Resume: In 2017, a research study, entitled Investment Case of Tobacco Control Policy, was carried out in Georgia, spearheaded by the United Nations Development Programme (UNDP). In accordance with the report, a total of 11,400 people die annually in Georgia from tobacco-related diseases. Of these people, each fifth person dies as a result of passive smoking.

The tobacco-associated annual economic burden for the country is GEL 824.9 million. Of this amount, the annual direct cost to the healthcare system (both state and private expenses) is GEL 327.3 million. The indirect cost is GEL 497.6 million which includes economic losses associated with early deaths and smoking in the workplace (missing work due to tobacco-related illnesses, decreased productivity, smoke breaks).


Since 1 January 2019, the excise tax rate both for filtered and unfiltered cigarettes has become equal and reached GEL 1.70 per 20 cigarettes. Prior to that, the excise tax rate for unfiltered cigarettes was GEL 0.6. In addition, the ad valorem tax increased on imported filtered cigarettes – companies now have to pay 30% per pack instead of the previous 10%. The Parliament of Georgia adopted the aforementioned changes at the end of the last year through an accelerated consideration procedure.

As clarified by one of the authors of the legislative changes, Akaki Zoidze, the Chair of the Health and Social Affairs Committee of the Parliament of Georgia, the aim of the increased excise tax rate is to reduce tobacco-caused damage. Mr Zoidze stated: “As a result of tobacco consumption, 11,400 people die annually. In this country, 50,000 people on average die every year. Of that amount, each fifth person dies from tobacco-related diseases and this is an early death… As a result of tobacco consumption, this country has GEL 825 million in annual damage from healthcare costs and losses in productivity.”

Tobacco consumption is one of the leading causes of cardiovascular, cancer and respiratory (lungs and airways) diseases. In accordance with the STEPS 2016 research study which focused on the risk factors of non-infectious diseases, almost a third of Georgia’s population consumes tobacco; 57% of men and 7% of women are smokers. However, in accordance with the Cotinine Test[1] results, the real figure of smokers among women is nearly 12.2% and 43% of Georgia’s population is affected by second-hand smoking.

As a part of the FCTC[2] 2030-Georgia project, in coordination with the United Nations Development Programme, World Health Organization and the Ministry of Internally Displaced Persons, Health, Labour and Social Affairs of Georgia, the Investment Case of Tobacco Control Policy was assessed in Georgia. The research study is based on data for 2017. The Investment Case implies collecting data at the country level and determining tobacco’s economic burden. In accordance with the report, 11,400 people die annually in Georgia from tobacco-related diseases. Of this amount, each fifth person dies from passive smoking. The tobacco-associated annual economic burden (both direct and indirect costs) is GEL 824.9 million.

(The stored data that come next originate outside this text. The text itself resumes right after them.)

(** C9.  [updateStatus_(s)] leaves the status at [s]; it calls the registered
    status handler once when [s] differs from the current status and not at
    all when it re-affirms it; without a registered handler nothing is
    called.  Over any life of a reader every call of the status handler
    directly follows a write that changed the status. *)
Theorem updateStatus_calls_handler_iff_changed :
  (forall (s : Status.t) (r : XhrStreamReader) (tr : Trace),
     let w' := snd (updateStatus_ s (r, tr)) in
     status_ (fst w') = s /\
     count is_status_call (snd w') =
     count is_status_call tr +
     match statusHandler_ r with
     | Some _ => if Status.eqb (status_ r) s then 0 else 1
     | None => 0
     end /\
     (Status.eqb (status_ r) s = true -> w' = (r, tr)) /\
     (Status.eqb (status_ r) s = false ->
      snd w' = match statusHandler_ r with
               | Some _ => [EvStatusHandler; EvStatus (status_ r) s] ++ tr
               | None => [EvStatus (status_ r) s] ++ tr
               end)) /\
  (forall xhr ops post pre,
     snd (lifetime xhr ops) = post ++ EvStatusHandler :: pre ->
     exists old new older,
       pre = EvStatus old new :: older /\ old <> new).
Proof.
  split; [apply updateStatus_effect|].
  intros xhr ops post pre E.
  destruct (lifetime_inv xhr ops) as [HI _].
  pose proof (inv_trace HI) as Hok. rewrite E in Hok.
  apply trace_ok_split in Hok. destruct Hok as [He Hok].
  destruct pre as [|[| old new | | | | | | | |] older]; try contradiction.
  exists old, new, older. split; [reflexivity|].
  destruct Hok as [[_ [Hlt|[(_ & _ & Hne)|(Ho & Hn & _)]]] _];
    [|exact Hne|].
  - intros ->. unfold lt_status in Hlt. lia.
  - rewrite Ho, Hn. discriminate.
Qed.

(** ** C8: teardown *)

Lemma clear_twice (w : World) :
  fst (clear_ w) = Ok tt /\ clear_ (snd (clear_ w)) = (Ok tt, snd (clear_ w)).
Proof.
  destruct w as [r tr]. unfold clear_, bind, this, assign, emit, ret. simpl.
  destruct (xhr_ r) as [xhr|] eqn:Ex; simpl; [auto|].
  rewrite Ex. auto.
Qed.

- Annual direct expenses to the healthcare system constitute GEL 327.3 million.

- Indirect expenses – economic losses caused by early deaths and workplace smoking – constitute GEL 497.6 million.

Economic losses from workplace smoking include:missing work from tobacco-related diseases, decreased productivity because of tobacco-related diseases and smoking breaks.

In accordance with the conclusions given in the Investment Case, stricter regulations on tobacco control, which entered into force in 2018, will contribute to a decreased economic loss. The enforcement of four priority components of tobacco control (increased taxes on cigarettes, banning marketing, packing and marking, banning smoking indoors) will enable the country to prevent the deaths of 53,100 Georgian citizens in the next 15 years which will reduce the total economic costs associated with tobacco by GEL 3.6 billion.

Research studies indicate that a high price on cigarettes affects the behaviour of consumers. Equalising the differentiated tax rates on filtered and unfiltered cigarettes is justified, on the one hand, to make sure that expensive cigarettes are not replaced with inexpensive (unfiltered) ones which will not ultimately decrease the number of smokers.

On the other hand, the increased excise tax rate negatively affects the tobacco industry. In addition, a high price on cigarettes will significantly increase people’s expenses. In the case of low-income citizens, this might even have an impoverishment effect. In addition, an increase in excise tax will cause a growth in smuggling.

The amount of smokers cannot be reduced by increased excise tax rate alone. The Government of Georgia has to work harder to promote a healthy lifestyle.

[1] Cotinine is the predominant metabolite of nicotine.

[2] FCTC is the World Health Organization’s Framework Convention on Tobacco Control. Georgia is an FCTC 2030 partner country.